Data provided
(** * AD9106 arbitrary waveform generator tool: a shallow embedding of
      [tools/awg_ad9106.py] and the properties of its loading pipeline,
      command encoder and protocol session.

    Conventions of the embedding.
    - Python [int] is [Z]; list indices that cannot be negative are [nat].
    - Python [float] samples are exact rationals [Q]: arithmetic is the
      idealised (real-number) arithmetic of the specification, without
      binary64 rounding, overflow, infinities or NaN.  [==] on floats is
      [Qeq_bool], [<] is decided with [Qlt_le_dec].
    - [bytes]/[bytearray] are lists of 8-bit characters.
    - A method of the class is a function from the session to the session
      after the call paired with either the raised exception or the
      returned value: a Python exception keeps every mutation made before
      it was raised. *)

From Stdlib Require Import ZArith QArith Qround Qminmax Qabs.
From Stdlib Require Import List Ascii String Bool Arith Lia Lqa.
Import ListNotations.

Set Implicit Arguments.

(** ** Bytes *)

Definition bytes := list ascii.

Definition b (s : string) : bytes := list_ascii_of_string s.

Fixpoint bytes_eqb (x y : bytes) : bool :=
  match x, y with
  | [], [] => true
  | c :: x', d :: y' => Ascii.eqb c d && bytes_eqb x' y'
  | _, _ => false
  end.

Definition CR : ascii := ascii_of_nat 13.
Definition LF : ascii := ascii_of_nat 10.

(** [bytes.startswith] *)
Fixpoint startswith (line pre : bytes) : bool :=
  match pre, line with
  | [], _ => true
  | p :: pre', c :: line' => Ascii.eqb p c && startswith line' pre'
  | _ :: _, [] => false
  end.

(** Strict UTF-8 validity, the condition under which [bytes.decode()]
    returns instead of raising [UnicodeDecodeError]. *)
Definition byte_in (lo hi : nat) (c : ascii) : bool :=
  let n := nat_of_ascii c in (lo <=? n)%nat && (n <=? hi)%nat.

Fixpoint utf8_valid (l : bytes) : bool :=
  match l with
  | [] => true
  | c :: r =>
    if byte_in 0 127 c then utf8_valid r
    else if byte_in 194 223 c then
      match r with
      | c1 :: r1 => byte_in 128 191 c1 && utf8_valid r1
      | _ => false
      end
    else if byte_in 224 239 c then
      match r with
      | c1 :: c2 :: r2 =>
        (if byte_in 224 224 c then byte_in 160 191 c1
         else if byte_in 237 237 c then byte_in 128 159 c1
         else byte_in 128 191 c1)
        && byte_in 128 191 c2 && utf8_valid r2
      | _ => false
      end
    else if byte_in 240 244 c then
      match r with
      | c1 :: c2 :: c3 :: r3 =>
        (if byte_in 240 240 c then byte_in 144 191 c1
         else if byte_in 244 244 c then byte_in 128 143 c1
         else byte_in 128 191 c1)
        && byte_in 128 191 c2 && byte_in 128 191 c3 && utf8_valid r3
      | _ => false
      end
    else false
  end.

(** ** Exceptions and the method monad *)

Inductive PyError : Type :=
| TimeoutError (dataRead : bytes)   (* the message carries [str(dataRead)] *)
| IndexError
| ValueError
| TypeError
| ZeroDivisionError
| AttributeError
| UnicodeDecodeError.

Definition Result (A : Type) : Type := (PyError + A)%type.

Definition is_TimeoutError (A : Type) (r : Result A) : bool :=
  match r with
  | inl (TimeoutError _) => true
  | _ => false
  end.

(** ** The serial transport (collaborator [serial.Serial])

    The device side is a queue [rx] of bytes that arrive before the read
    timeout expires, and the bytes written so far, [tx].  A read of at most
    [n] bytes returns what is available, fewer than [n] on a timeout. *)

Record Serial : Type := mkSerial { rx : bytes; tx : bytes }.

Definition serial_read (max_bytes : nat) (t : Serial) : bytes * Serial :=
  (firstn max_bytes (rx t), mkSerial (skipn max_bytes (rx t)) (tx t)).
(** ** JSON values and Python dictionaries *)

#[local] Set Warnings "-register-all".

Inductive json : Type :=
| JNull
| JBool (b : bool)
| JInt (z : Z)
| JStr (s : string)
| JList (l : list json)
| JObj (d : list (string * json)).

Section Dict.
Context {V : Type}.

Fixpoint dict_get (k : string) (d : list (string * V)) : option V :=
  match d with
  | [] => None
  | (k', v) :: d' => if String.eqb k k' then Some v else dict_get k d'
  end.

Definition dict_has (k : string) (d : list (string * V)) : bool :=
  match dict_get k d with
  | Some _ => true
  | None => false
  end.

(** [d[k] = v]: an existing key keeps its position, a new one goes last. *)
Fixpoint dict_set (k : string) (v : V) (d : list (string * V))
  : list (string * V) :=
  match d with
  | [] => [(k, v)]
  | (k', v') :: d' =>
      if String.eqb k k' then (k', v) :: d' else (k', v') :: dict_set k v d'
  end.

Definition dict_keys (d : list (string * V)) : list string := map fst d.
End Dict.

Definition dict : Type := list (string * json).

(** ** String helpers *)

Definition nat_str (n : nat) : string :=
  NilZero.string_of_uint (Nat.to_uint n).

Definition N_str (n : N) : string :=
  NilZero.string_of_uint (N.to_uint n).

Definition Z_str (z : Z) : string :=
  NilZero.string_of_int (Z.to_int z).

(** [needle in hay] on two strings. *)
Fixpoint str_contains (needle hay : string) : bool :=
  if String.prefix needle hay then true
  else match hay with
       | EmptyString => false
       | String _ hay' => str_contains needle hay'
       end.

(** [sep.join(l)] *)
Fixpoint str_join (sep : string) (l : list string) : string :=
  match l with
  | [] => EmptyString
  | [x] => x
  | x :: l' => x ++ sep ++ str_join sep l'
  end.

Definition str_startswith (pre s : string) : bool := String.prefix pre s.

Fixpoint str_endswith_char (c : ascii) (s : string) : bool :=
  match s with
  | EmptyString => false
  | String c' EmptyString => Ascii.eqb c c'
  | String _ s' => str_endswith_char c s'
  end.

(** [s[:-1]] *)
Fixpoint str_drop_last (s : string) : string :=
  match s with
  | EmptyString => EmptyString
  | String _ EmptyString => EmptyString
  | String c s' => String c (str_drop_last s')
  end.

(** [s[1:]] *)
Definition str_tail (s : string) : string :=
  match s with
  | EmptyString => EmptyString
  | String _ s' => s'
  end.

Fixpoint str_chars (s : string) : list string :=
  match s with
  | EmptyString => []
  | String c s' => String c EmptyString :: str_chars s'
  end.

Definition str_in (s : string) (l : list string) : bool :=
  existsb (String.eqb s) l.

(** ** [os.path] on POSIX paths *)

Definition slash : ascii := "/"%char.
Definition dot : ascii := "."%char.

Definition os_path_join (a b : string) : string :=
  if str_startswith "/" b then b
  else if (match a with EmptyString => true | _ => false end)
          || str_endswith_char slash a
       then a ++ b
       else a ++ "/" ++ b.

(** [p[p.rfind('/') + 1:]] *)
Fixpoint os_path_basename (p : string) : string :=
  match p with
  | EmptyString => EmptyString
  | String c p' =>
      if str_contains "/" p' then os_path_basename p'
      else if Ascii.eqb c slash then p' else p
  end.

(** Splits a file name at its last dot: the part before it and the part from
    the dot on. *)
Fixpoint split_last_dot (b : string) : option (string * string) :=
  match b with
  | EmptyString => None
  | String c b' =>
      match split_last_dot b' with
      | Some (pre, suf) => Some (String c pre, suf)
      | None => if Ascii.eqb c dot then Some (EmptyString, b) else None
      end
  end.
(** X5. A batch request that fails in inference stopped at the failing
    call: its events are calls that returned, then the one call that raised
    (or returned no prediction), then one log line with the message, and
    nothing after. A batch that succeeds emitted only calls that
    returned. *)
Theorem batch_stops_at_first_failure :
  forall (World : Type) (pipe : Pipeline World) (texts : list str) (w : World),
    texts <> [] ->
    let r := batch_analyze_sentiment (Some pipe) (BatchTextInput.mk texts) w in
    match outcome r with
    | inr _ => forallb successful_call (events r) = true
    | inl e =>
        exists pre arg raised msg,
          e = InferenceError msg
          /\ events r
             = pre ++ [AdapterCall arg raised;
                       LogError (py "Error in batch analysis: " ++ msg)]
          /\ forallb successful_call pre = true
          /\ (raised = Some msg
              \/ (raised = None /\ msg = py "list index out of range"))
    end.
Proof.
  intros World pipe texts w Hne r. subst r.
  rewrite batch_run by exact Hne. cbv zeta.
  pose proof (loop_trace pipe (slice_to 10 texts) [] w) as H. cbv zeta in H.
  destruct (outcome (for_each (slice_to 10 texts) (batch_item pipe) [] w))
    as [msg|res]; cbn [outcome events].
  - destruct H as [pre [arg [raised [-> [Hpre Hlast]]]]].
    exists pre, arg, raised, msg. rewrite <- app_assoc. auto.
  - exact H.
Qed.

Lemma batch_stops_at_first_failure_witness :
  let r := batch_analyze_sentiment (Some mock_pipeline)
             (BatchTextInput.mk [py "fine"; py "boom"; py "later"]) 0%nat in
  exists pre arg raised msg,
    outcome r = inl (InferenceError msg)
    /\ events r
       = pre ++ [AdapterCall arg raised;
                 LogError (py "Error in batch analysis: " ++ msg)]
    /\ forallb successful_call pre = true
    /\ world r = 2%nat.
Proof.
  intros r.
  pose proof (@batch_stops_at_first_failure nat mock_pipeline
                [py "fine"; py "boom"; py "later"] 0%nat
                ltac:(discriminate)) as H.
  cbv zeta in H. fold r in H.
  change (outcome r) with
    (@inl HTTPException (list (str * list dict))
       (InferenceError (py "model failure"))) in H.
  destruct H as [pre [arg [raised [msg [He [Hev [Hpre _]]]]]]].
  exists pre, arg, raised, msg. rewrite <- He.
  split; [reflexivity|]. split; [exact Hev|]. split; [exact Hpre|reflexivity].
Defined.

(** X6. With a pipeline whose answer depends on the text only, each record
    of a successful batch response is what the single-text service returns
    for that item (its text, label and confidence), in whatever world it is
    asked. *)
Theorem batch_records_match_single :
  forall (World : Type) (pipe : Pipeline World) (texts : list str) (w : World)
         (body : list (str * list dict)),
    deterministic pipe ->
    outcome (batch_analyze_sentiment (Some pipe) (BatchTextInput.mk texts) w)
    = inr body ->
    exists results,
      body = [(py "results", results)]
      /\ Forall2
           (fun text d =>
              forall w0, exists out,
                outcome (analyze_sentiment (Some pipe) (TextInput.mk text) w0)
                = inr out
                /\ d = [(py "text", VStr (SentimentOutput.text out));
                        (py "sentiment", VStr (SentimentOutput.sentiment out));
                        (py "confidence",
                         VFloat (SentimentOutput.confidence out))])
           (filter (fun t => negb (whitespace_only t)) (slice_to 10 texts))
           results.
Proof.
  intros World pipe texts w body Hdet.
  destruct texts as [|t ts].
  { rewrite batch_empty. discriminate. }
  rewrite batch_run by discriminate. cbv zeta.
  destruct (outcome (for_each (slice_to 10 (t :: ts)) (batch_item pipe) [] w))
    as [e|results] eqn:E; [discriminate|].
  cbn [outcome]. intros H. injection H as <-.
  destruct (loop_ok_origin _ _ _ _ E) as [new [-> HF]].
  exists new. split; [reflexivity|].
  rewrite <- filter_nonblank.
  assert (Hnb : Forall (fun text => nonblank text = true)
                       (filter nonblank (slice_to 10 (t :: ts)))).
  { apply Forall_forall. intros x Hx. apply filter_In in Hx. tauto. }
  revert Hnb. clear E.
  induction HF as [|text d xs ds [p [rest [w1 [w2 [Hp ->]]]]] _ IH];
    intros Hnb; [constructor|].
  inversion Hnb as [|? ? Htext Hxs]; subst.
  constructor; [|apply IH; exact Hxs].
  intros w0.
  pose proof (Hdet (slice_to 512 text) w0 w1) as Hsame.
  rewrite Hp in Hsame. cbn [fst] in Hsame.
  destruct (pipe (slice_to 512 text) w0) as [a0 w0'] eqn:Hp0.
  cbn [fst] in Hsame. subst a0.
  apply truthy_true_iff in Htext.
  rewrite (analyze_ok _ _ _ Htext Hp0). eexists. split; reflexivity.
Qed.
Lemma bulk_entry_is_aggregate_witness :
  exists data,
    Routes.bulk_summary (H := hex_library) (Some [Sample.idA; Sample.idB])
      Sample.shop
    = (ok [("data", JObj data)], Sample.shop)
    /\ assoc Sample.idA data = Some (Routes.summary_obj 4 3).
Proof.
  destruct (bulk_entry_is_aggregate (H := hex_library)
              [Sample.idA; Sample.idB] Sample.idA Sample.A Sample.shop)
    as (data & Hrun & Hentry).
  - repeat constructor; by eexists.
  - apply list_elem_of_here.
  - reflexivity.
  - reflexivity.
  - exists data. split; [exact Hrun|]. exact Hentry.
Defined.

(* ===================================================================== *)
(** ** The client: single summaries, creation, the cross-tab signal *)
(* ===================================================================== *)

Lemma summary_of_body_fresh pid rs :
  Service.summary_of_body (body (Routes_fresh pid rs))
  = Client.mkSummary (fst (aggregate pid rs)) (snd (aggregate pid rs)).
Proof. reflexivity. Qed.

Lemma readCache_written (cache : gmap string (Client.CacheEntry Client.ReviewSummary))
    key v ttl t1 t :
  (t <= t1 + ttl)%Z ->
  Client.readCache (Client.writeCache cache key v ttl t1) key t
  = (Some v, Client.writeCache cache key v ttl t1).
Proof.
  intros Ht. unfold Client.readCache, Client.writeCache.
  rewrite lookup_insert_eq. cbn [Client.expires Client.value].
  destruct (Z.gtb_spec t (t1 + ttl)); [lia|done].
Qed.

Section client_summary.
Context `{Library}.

Your assignment
Output only an exact transcription of the lines above from the one with "Fixpoint str_join (sep" up to and including the one with "Definition str_startswith (pre".

Response box
Fixpoint str_join (sep : string) (l : list string) : string :=
  match l with
  | [] => EmptyString
  | [x] => x
  | x :: l' => x ++ sep ++ str_join sep l'
  end.

Definition str_startswith (pre s : string) : bool := String.prefix pre s.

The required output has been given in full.